Another example is that wealthy colleges and universities could guarantee the bond issues of selected nonwealthy colleges, particularly historically Black colleges and universities, and lower their underwriting costs in bond markets. During the Great Recession of 2008–09, Harvard raised liquid funds by issuing $2.5 billion in bonds, and the university could have earned much goodwill by assisting similar efforts to issue bonds by small, little-endowed colleges struggling in the recession. There are many ways for rich colleges to share their wealth advantages at virtually no cost if they tried.

The wealthiest colleges could also earn goodwill for themselves and all of higher education by sharing minimal (to them) amounts of their annual endowment income.

Consider that, under TCJA, some of the wealthiest private colleges and universities are paying tens of millions of dollars of excise tax annually on their endowment income. These universities could spend these funds much more efficiently and effectively than the federal government, while rebuilding public esteem and political support for themselves and all of higher education.

For example, in 2020, the University of Pennsylvania pledged to contribute $10 million annually for 10 years to renovate aging school buildings in Philadelphia. Penn certainly could have found ways to spend the $100 million on itself. Why would the university choose not to?

The pledge cost Penn relatively little; the market value of its endowment increased by 38 percent, or $5.6 billion, in the following year. Also, the Philadelphia mayor and school board effusively praised the “historic gift” of the university. One searches in vain for public praise of Penn’s payment of the TCJA tax. Furthermore, what economist Howard Bowen called the “equi-marginal return” (often termed “effective altruism” today) from spending $100 million on renovating the school buildings is surely greater than from a wealthy university spending on ancillary programs or amenities or the TCJA excise tax.

Similarly, wealthy colleges and universities often have residual endowment income. Unlike foundations, they are not required to spend 5 percent annually of their endowments. Instead, many wealthy colleges and universities maintain conservative spending rules and add the excess endowment income to their principal, which improves their standing in the race for endowment size.
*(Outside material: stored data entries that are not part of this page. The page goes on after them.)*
(* ===== verification/Url.v ===== *)
(** * URL.c: splitting a URL

    [url_parse] is followed with its early returns; [url_print] is the text it is
    meant to invert. *)
From S2P Require Import Prelude CStrings.

(** ** Data *)
Definition URL_SCHEME : Z := 0x001.
Definition URL_AUTHORITY : Z := 0x002.
Definition URL_HOSTNAME : Z := 0x004.
Definition URL_PORT : Z := 0x008.
Definition URL_PATH : Z := 0x080.
Definition URL_ALL : Z := 0x3FF.

(** The fields [user], [password], [query] and [fragment] are never set. *)
Record URL := mkURL {
  u_all : option cstring;
  u_scheme : option cstring;
  u_authority : option cstring;
  u_hostname : option cstring;
  u_port : option cstring;
  u_path : option cstring }.
Definition set_scheme v u := mkURL (u_all u) v (u_authority u) (u_hostname u) (u_port u) (u_path u).
Definition set_authority v u := mkURL (u_all u) (u_scheme u) v (u_hostname u) (u_port u) (u_path u).
Definition set_hostname v u := mkURL (u_all u) (u_scheme u) (u_authority u) v (u_port u) (u_path u).
Definition set_port v u := mkURL (u_all u) (u_scheme u) (u_authority u) (u_hostname u) v (u_path u).
Definition set_path v u := mkURL (u_all u) (u_scheme u) (u_authority u) (u_hostname u) (u_port u) v.

(** ** The parser *)
Abbreviation UM := (M ()).
(** [if (parts & flag) { copy; done |= flag; if (done == parts) return output; }]:
    [k] is the rest of the function. *)
Definition url_part (parts done flag : Z) (get : UM cstring)
    (set : option cstring → URL → URL) (u : URL) (k : Z → URL → UM (option URL)) : UM (option URL) :=
  if Z.land parts flag =? 0 then k done u else
  v ← get;
  let u := set (Some v) u in
  let done := Z.lor done flag in
  if done =? parts then mret (Some u) else k done u.

Definition url_process_path (url : cstring) (parts done : Z) (p2 : option nat) (u : URL) :
    UM (option URL) :=
  url_part parts done URL_PATH
    (p1 ← deref p2; if decide (p1 ≤ length url)%nat then mret (drop p1 url) else fault)
    set_path u (λ _ u, mret (Some u)).

Definition url_parse (url : option cstring) (parts : Z) : UM (option URL) :=
  match url with
  | None => mret None
  | Some url =>
      if parts =? 0 then mret None else
      p2 ← strchr url 0 58;                                (* ':' *)
      match p2 with
      | None => mret None
      | Some p2 =>
          let u := mkURL (Some url) None None None None None in
          url_part parts 0 URL_SCHEME (copy_part url 0 (Some p2)) set_scheme u (λ done u,
            let p1 := (p2 + 3)%nat in
            p2 ← strchr url p1 47;                         (* '/' *)
            match p2 with
            | None => mret None
            | Some p2 =>
                url_part parts done URL_AUTHORITY (copy_part url p1 (Some p2)) set_authority u (λ done u,
                  _ ← strchr url p1 64;                    (* '@', ignored *)
                  colon ← strchr url p1 58;
                  p2 ← (match colon with
                        | Some p2 => mret (Some p2)
                        | None => strchr url p1 47
                        end);
                  match p2 with
                  | None => mret None
                  | Some p2 =>
                      url_part parts done URL_HOSTNAME (copy_part url p1 (Some p2)) set_hostname u (λ done u,
                        c ← deref (char_at url p2);
                        if c =? 47 then url_process_path url parts done (Some p2) u else
                        let p1 := (p2 + 1)%nat in
                        p2 ← strchr url p1 47;
                        url_part parts done URL_PORT (copy_part url p1 p2) set_port u (λ done u,
                          url_process_path url parts done p2 u))
                  end)
            end)
      end
  end.

(** [url_delete] frees every field that is set and then the [URL]. *)
Definition url_delete (u : URL) : list cstring :=
  omap id [u_all u; u_scheme u; u_authority u; u_hostname u; u_port u; u_path u].

(** ** Printing *)
Definition url_print (scheme host : cstring) (port : option cstring) (path : cstring) : cstring :=
  scheme ++ [58; 47; 47] ++ host ++ match port with Some p => 58 :: p | None => [] end ++ path.

Lemma url_part_run parts done flag get set u k v :
  Z.land parts flag ≠ 0 → Z.lor done flag ≠ parts → get () = Ok (v, ()) →
  url_part parts done flag get set u k () = k (Z.lor done flag) (set (Some v) u) ().
Proof.
  intros Hp Hd Hg. unfold url_part. rewrite (proj2 (Z.eqb_neq _ _) Hp). run_with Hg.
  by rewrite (proj2 (Z.eqb_neq _ _) Hd).
Qed.
Ltac part E := cbv beta iota zeta; erewrite url_part_run by first [discriminate | exact E].

Section Parse.
Variables scheme host : cstring.
Hypothesis scheme_ok : 58 ∉ scheme.
Hypothesis host_slash : 47 ∉ host.

(** The address of the authority: behind "scheme://". *)
Definition front : cstring := scheme ++ [58; 47; 47].
Lemma front_length : length front = (length scheme + 3)%nat.
Proof. unfold front. by rewrite length_app. Qed.

Lemma scheme_found rest : strchr (front ++ rest) 0 58 () = Ok (Some (length scheme), ()).
Proof.
  unfold front. rewrite <-app_assoc.
  exact (strchr_found [] scheme 58 ([47; 47] ++ rest) scheme_ok).
Qed.
Lemma scheme_copied rest : copy_part (front ++ rest) 0 (Some (length scheme)) () = Ok (scheme, ()).
Proof. unfold front. rewrite <-app_assoc. exact (copy_part_mid [] scheme _). Qed.

(** The parse up to the authority, for any text [auth] without '/' in its place. *)
Lemma parse_front auth path :
  47 ∉ auth →
  url_parse (Some (front ++ auth ++ 47 :: path)) URL_ALL () =
  (let url := front ++ auth ++ 47 :: path in
   let u := mkURL (Some url) (Some scheme) (Some auth) None None None in
   _ ← strchr url (length front) 64;
   colon ← strchr url (length front) 58;
   p2 ← (match colon with Some p2 => mret (Some p2) | None => strchr url (length front) 47 end);
   match p2 with
   | None => mret None
   | Some p2 =>
       url_part URL_ALL 3 URL_HOSTNAME (copy_part url (length front) (Some p2)) set_hostname u (λ done u,
         c ← deref (char_at url p2);
         if c =? 47 then url_process_path url URL_ALL done (Some p2) u else
         let p1 := (p2 + 1)%nat in
         p2 ← strchr url p1 47;
         url_part URL_ALL done URL_PORT (copy_part url p1 p2) set_port u (λ done u,
           url_process_path url URL_ALL done p2 u))
   end) ().
Proof.
  intros Ha. unfold url_parse. cbv zeta. rewrite (proj2 (Z.eqb_neq URL_ALL 0)) by done.
  run_with (scheme_found (auth ++ 47 :: path)).
  part (scheme_copied (auth ++ 47 :: path)). rewrite <-front_length.
  run_with (strchr_found front auth 47 path Ha).
  by part (copy_part_mid front auth (47 :: path)).
Qed.

Lemma at_sign url n : (n ≤ length url)%nat → ∃ r, strchr url n 64 () = Ok (r, ()).
Proof. intros H. unfold strchr. rewrite decide_True by done. by eexists. Qed.

Lemma process_path_ok url p1 done u :
  (p1 ≤ length url)%nat → Z.lor done URL_PATH ≠ URL_ALL →
  url_process_path url URL_ALL done (Some p1) u () = Ok (Some (set_path (Some (drop p1 url)) u), ()).
Proof.
  intros H Hd. unfold url_process_path. erewrite url_part_run; [done|done|done|].
  erewrite bind_Ok by reflexivity. by rewrite decide_True.
Qed.

(** The parse when a ':' follows [h1] before any other ':'. *)
Lemma parse_colon h1 rest auth path :
  47 ∉ auth → 58 ∉ h1 → auth ++ 47 :: path = h1 ++ 58 :: rest →
  url_parse (Some (front ++ auth ++ 47 :: path)) URL_ALL () =
  (let url := front ++ auth ++ 47 :: path in
   let u := mkURL (Some url) (Some scheme) (Some auth) (Some h1) None None in
   p2 ← strchr url (length front + length h1 + 1) 47;
   url_part URL_ALL 7 URL_PORT (copy_part url (length front + length h1 + 1) p2) set_port u (λ done u,
     url_process_path url URL_ALL done p2 u)) ().
Proof.
  intros Ha Hh E. rewrite parse_front by done. cbv zeta.
  destruct (at_sign (front ++ auth ++ 47 :: path) (length front)) as [r Er]; [rewrite length_app; lia|].
  run_with Er. rewrite E. run_with (strchr_found front h1 58 rest Hh).
  erewrite bind_Ok by reflexivity. part (copy_part_mid front h1 (58 :: rest)).
  assert (char_at (front ++ h1 ++ 58 :: rest) (length front + length h1) = Some 58) as ->
    by (by rewrite app_assoc, <-length_app, char_at_mid).
  reflexivity.
Qed.

(** C36: for a scheme without ':', a host without ':' and '/', a port (if given)
    without '/' and a path that starts with '/' (and has no ':' when there is no
    port), [url_parse] of the printed URL gives back scheme, host, port and path,
    and the authority is host and port together. *)
Theorem url_parse_print port path :
  58 ∉ host → (if port is Some p then 47 ∉ p else 58 ∉ path) →
  let url := url_print scheme host port (47 :: path) in
  url_parse (Some url) URL_ALL () =
    Ok (Some (mkURL (Some url) (Some scheme)
      (Some (host ++ match port with Some p => 58 :: p | None => [] end))
      (Some host) port (Some (47 :: path))), ()).
Proof.
  intros Hh Hp url. unfold url, url_print. destruct port as [p|].
  - change (scheme ++ [58; 47; 47] ++ host ++ (58 :: p) ++ 47 :: path) with
      (scheme ++ [58; 47; 47] ++ host ++ (58 :: p) ++ 47 :: path).
    rewrite (app_assoc scheme), (app_assoc host). fold front.
    rewrite (parse_colon host (p ++ 47 :: path)); [|set_solver|done|by rewrite <-app_assoc].
    cbv zeta. rewrite <-(app_assoc host). simpl.
    replace (front ++ host ++ 58 :: p ++ 47 :: path) with ((front ++ host ++ [58]) ++ p ++ 47 :: path)
      by (by rewrite <-!app_assoc).
    replace (length front + length host + 1)%nat with (length (front ++ host ++ [58]))
      by (rewrite !length_app; simpl; lia).
    run_with (strchr_found (front ++ host ++ [58]) p 47 path Hp).
    part (copy_part_mid (front ++ host ++ [58]) p (47 :: path)).
    rewrite process_path_ok by (done || (rewrite !length_app; lia)).
    unfold set_path, set_port. cbn [u_all u_scheme u_authority u_hostname u_port].
    do 4 f_equal. by rewrite drop_app_add, drop_app_length.
  - replace (scheme ++ [58; 47; 47] ++ host ++ [] ++ 47 :: path) with (front ++ host ++ 47 :: path)
      by (unfold front; by rewrite <-app_assoc).
    rewrite app_nil_r, parse_front by done. cbv zeta.
    destruct (at_sign (front ++ host ++ 47 :: path) (length front)) as [r Er];
      [rewrite length_app; lia|].
    run_with Er. erewrite bind_Ok.
    2:{ apply (strchr_none front (host ++ 47 :: path)). rewrite not_elem_of_app, not_elem_of_cons. done. }
    run_with (strchr_found front host 47 path host_slash).
    part (copy_part_mid front host (47 :: path)).
    assert (char_at (front ++ host ++ 47 :: path) (length front + length host) = Some 47) as ->
      by (by rewrite app_assoc, <-length_app, char_at_mid).
    erewrite bind_Ok by reflexivity. rewrite Z.eqb_refl, process_path_ok by (done || (rewrite !length_app; lia)).
    unfold set_path, set_hostname. cbn [u_all u_scheme u_authority u_hostname u_port].
    do 4 f_equal. by rewrite drop_app_add, drop_app_length.
Qed.

(** the ':' of the port is looked for in the whole rest of the text.  A URL
    without a port whose path contains one is split at that ':': the host swallows
    the path before it, and when no '/' follows, the missing end of the "port" is
    dereferenced.  And a text that ends right after its first ':' makes the parser
    step over its terminator. *)
Theorem url_parse_colon_in_path p1 p2 :
  58 ∉ host → 58 ∉ p1 →
  let url := front ++ host ++ 47 :: p1 ++ 58 :: p2 in
  (47 ∉ p2 → url_parse (Some url) URL_ALL () = Fault) ∧
  (47 ∈ p2 → ∃ u, url_parse (Some url) URL_ALL () = Ok (Some u, ()) ∧
     u_hostname u = Some (host ++ 47 :: p1) ∧ u_authority u = Some host) ∧
  (∀ rest, (length rest < 2)%nat →
     url_parse (Some (scheme ++ 58 :: rest)) URL_ALL () = Fault).
Proof.
  intros Hh Hp1 url. assert (58 ∉ host ++ 47 :: p1) as Hh1
    by (rewrite not_elem_of_app, not_elem_of_cons; done).
  assert (url = (front ++ (host ++ 47 :: p1) ++ [58]) ++ p2) as Eu
    by (unfold url; by rewrite <-!app_assoc).
  assert ((length front + length (host ++ 47%Z :: p1) + 1)%nat =
          length (front ++ (host ++ 47 :: p1) ++ [58])) as Elen
    by (rewrite !length_app; simpl; lia).
  assert (host ++ 47 :: p1 ++ 58 :: p2 = (host ++ 47 :: p1) ++ 58 :: p2) as Eh
    by (by rewrite <-app_assoc).
  split_and!.
  - intros Hp2. unfold url at 1. rewrite (parse_colon (host ++ 47 :: p1) p2) by done.
    cbv zeta. fold url. rewrite Elen, Eu. run_with (strchr_none (front ++ (host ++ 47 :: p1) ++ [58]) p2 47 Hp2).
    unfold url_part. simpl. by erewrite bind_Fault by reflexivity.
  - intros Hp2. apply list_elem_of_split_l in Hp2 as (q1 & q2 & -> & Hq).
    unfold url at 1. rewrite (parse_colon (host ++ 47 :: p1) (q1 ++ 47 :: q2)) by done.
    cbv zeta. fold url. rewrite Elen, Eu.
    run_with (strchr_found (front ++ (host ++ 47 :: p1) ++ [58]) q1 47 q2 Hq).
    part (copy_part_mid (front ++ (host ++ 47 :: p1) ++ [58]) q1 (47 :: q2)).
    rewrite process_path_ok by (done || (rewrite !length_app; lia)).
    eexists; split; [done|]. done.
  - intros rest Hr. unfold url_parse. rewrite (proj2 (Z.eqb_neq URL_ALL 0)) by done.
    run_with (strchr_found [] scheme 58 rest scheme_ok). cbv zeta.
    part (copy_part_mid [] scheme (58 :: rest)).
    unfold strchr. rewrite decide_False; [done|]. simpl. rewrite length_app. simpl. lia.
Qed.
End Parse.

(** ** Instances: "emo://srv:80/x" and "emo://srv/a:b" *)
Definition emo_scheme : cstring := [101; 109; 111].
Definition srv : cstring := [115; 114; 118].
Lemma url_parse_print_witness :
  url_parse (Some (url_print emo_scheme srv (Some [56; 48]) [47; 120])) URL_ALL () =
    Ok (Some (mkURL (Some (url_print emo_scheme srv (Some [56; 48]) [47; 120])) (Some emo_scheme)
      (Some (srv ++ [58; 56; 48])) (Some srv) (Some [56; 48]) (Some [47; 120])), ()).
Proof.
  refine (url_parse_print emo_scheme srv _ _ (Some [56; 48]) [120] _ _);
    apply (bool_decide_unpack _); vm_compute; exact I.
Defined.
Lemma url_parse_colon_in_path_witness :
  url_parse (Some (front emo_scheme ++ srv ++ 47 :: [97] ++ 58 :: [98])) URL_ALL () = Fault.
Proof.
  refine (proj1 (url_parse_colon_in_path emo_scheme srv _ _ [97] [98] _ _) _);
    apply (bool_decide_unpack _); vm_compute; exact I.
Defined.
Following this new strategy, these institutions could modestly increase their spending rules and subvent carefully selected, needful colleges or school systems across the nation.

In this way, wealthy elites would be investing to rebuild public esteem and political support for themselves and all of higher education. If only a few of them shifted from competition to cooperation, the rest of the 3,300 nonprofits would gradually follow, due to the well-known “institutional isomorphism” in higher education, which entrenched the financial rivalry over the 20th century. However, if the wealthiest colleges and universities persist in competing, the TCJA tax will likely never be rescinded, but increased, and other punitive measures will follow.

The wealthiest colleges and universities adopted and established a new successful financial strategy for higher education 130 years ago, and they can do it again today.